Elle erre comme un bateau ivre et se dirige vers cet iceberg, jadis fossoyeur du Titanic. Et que fait le putain de capitaine? Il demande à ses matelots de modifier la disposition des chaises sur le navire. Il demande à l’orchestre de jouer une partition légèrement différente. Il demande au cuistot d’avoir la main moins lourde sur le sel. Mais quand on pose la question du cap, tout le monde baisse les yeux.

Ca navigue à vue. Ca a perdu sa boussole.

La véritable crise, en France, n’est pas économique ni sociétale. La véritable crise française est beaucoup plus profonde. C’est celle du leadership.
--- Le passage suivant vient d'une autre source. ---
(* ===== verification/MergeEntities.v ===== *)
(** * MergeEntities: merging entities on request (core/src/corrections.rs, with its handler in
    core/src/handlers.rs)

    Queries are taken to succeed, as in Graph.v; [new_uuid] generates fresh uuids as a function of
    the graph, [display] is the text of an error, [ts_text] that of a timestamp.  Errors are text, because the result
    looks into them. *)

From S2P Require Import Prelude Text Numbers Json WalGeneration WalScan Checkpoint WalGroup Wal LegacyWal Replay WalExec Pointer Ontology Prompts Graph CrossGroup CrossGroupTheory Assert Corrections.

(** Source: core/src/corrections.rs 87-99 (MergeEntitiesParams) *)
Record MergeEntitiesParams := {
  mp_canonical_uuid : option str; mp_canonical_name : option str; mp_alias_uuids : list str; mp_alias_names : list str;
  mp_merge_all_by_name : bool; mp_kind : option str; mp_group_id : str; mp_dry_run : bool }.
(** Source: core/src/corrections.rs 102-108 (AliasInfo) *)
Record AliasInfo := { ai_uuid : str; ai_name : str; ai_active_edges : N; ai_duplicate_edges : N; ai_foreign_edges_skipped : N }.
(** Source: core/src/corrections.rs 111-116 (MergePlan) *)
Record MergePlan := { pl_aliases : list AliasInfo; pl_rewritten : N; pl_collapsed : N; pl_foreign : N }.
(** Source: core/src/corrections.rs 119-129 (MergeEntitiesResult) *)
Record MergeEntitiesResult := {
  mr_success : bool; mr_canonical_uuid : str; mr_merged_count : N; mr_skipped : N; mr_rewritten : N; mr_deduplicated : N; mr_foreign : N;
  mr_errors : list str; mr_plan : option MergePlan }.
Definition refused (canonical_uuid : str) (errors : list str) : MergeEntitiesResult :=
  {| mr_success := false; mr_canonical_uuid := canonical_uuid; mr_merged_count := 0; mr_skipped := 0; mr_rewritten := 0; mr_deduplicated := 0; mr_foreign := 0;
     mr_errors := errors; mr_plan := None |}.

(** The dash of the messages. *)
Definition dash : str := [32%N; 8212%N; 32%N].

(** ** Queries *)

(** Source: core/src/db.rs 2925-2951 (get_entities_by_uuids) *)
Definition get_entities_by_uuids (g : graph) (uuids : list str) : list ent := List.filter (λ e, bool_decide (en_uuid e ∈ uuids)) (g_ents g).
(** Source: core/src/db.rs 2960-2993 (get_entities_by_name_all) *)
Definition get_entities_by_name_all (g : graph) (name group_id : str) (kind : option str) : list ent :=
  List.filter (λ e, match kind with Some k => bool_decide (kind_of e = k) | None => true end)
    (sort_by ent_leb (List.filter (λ e, bool_decide (en_name e = name) && bool_decide (en_group e = group_id)) (g_ents g))).
(** A statement that rewrites one row; it is recorded for the row's group. *)
Definition on_ent (uuid : str) (f : ent → ent) (g : graph) : graph :=
  record_mut (match get_entity_by_uuid g uuid with Some e => en_group e | None => [] end) (MEntity uuid)
    (with_ents ((λ e, if bool_decide (en_uuid e = uuid) then f e else e) <$> g_ents g) g).
Definition set_labels (labels : list str) (e : ent) : ent :=
  {| en_uuid := en_uuid e; en_name := en_name e; en_group := en_group e; en_labels := labels; en_kind := en_kind e; en_key := en_key e; en_created := en_created e; en_attrs := en_attrs e |}.
Definition set_attributes (attributes : str) (e : ent) : ent :=
  {| en_uuid := en_uuid e; en_name := en_name e; en_group := en_group e; en_labels := en_labels e; en_kind := en_kind e; en_key := en_key e; en_created := en_created e; en_attrs := attributes |}.
Definition set_created_at (created : N) (e : ent) : ent :=
  {| en_uuid := en_uuid e; en_name := en_name e; en_group := en_group e; en_labels := en_labels e; en_kind := en_kind e; en_key := en_key e; en_created := created; en_attrs := en_attrs e |}.
(** Source: core/src/db.rs 3459-3464 (update_entity_labels) *)
Definition update_entity_labels (uuid : str) (labels : list str) (g : graph) : graph := on_ent uuid (set_labels labels) g.
(** Source: core/src/db.rs 3469-3474 (update_entity_attributes) *)
Definition update_entity_attributes (uuid attributes : str) (g : graph) : graph := on_ent uuid (set_attributes attributes) g.
(** Source: core/src/db.rs 3004-3009 (update_entity_created_at) *)
Definition update_entity_created_at (uuid : str) (created : N) (g : graph) : graph := on_ent uuid (set_created_at created) g.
Les richesses financières et le capital politique international accumulés par des décennies de patient travail ont été dilapidés par un moussaillon excité qui s’est pris pour le capitaine Némo. Le reliquat de la diplomatie arabe française a été liquidé par les soutiens désastreux à Ben Ali, Moubarak et Israël (la lettre à Gilad Shalit qui, dans son malheur de soldat israëlien, s’est souvenu qu’il avait la nationalité française est tout a fait symptomatique). La voix de la France, qui s’est constamment dissociée de celle des Etats-Unis en refusant l’adhésion à l’OTAN et l’invasion irakienne, a servilement fusionné ses cordes vocales avec celles de l’Oncle Sam. Le berger du Larzac est rentré dans le troupeau mondial d’abord parce qu’on fabrique, de façon industrielle, d’inoffensifs moutons au plus haut niveau de l’Etat.  Les technocrates français qui sortent de l’ENA, de Polytechnique et autres écoles pourvoyeuses de hauts fonctionnaires, ont été formés pour « faire tourner la machine ». En graisser les rouages. S’engraisser au passage. Ces technocrates sont des opérateurs. Des tourneurs-fraiseurs qui ont le souci du travail bien fait, et pour qui le « protocole » et le « manuel de procédures » ont plus d’importance que la « vision » et la « stratégie ». Ils peuvent répondre aux questions. Ils ne savent pas les poser. Ils remplissent leurs objectifs. Ils ne savent pas les fixer. Ils sont les savants du « comment » et les ignorants du « pourquoi ». Ralph Waldo Emerson, un fameux essayiste américain du 19ème siècle disait que « l’homme qui sait le « comment » aura toujours un travail. L’homme qui sait le « pourquoi » sera toujours son boss ».

Où est le boss en France, aujourd’hui? Certainement pas à l’Elysée.

Ce qui manque à la France ce sont des individus qui connaissent le « pourquoi ». Ce qui manque à la France ce sont des penseurs. Des individus capables de réfléchir par eux-mêmes, qui puissent donner du sens à la compléxité du monde, et donner une direction au pays. Ce qui manque ce sont des visionnaires qui ne se contenteraient pas de « faire tourner » la machine, mais qui puissent la réinventer. C’est cela qu’attendent les français.

Mais n’attends pas trop.

Cet homme providentiel n’arrivera jamais. Tu es sur le Titanic. Il se dirige inévitablement vers l’iceberg. Profite de la musique. Et si tu le peux, rapproche-toi des canots.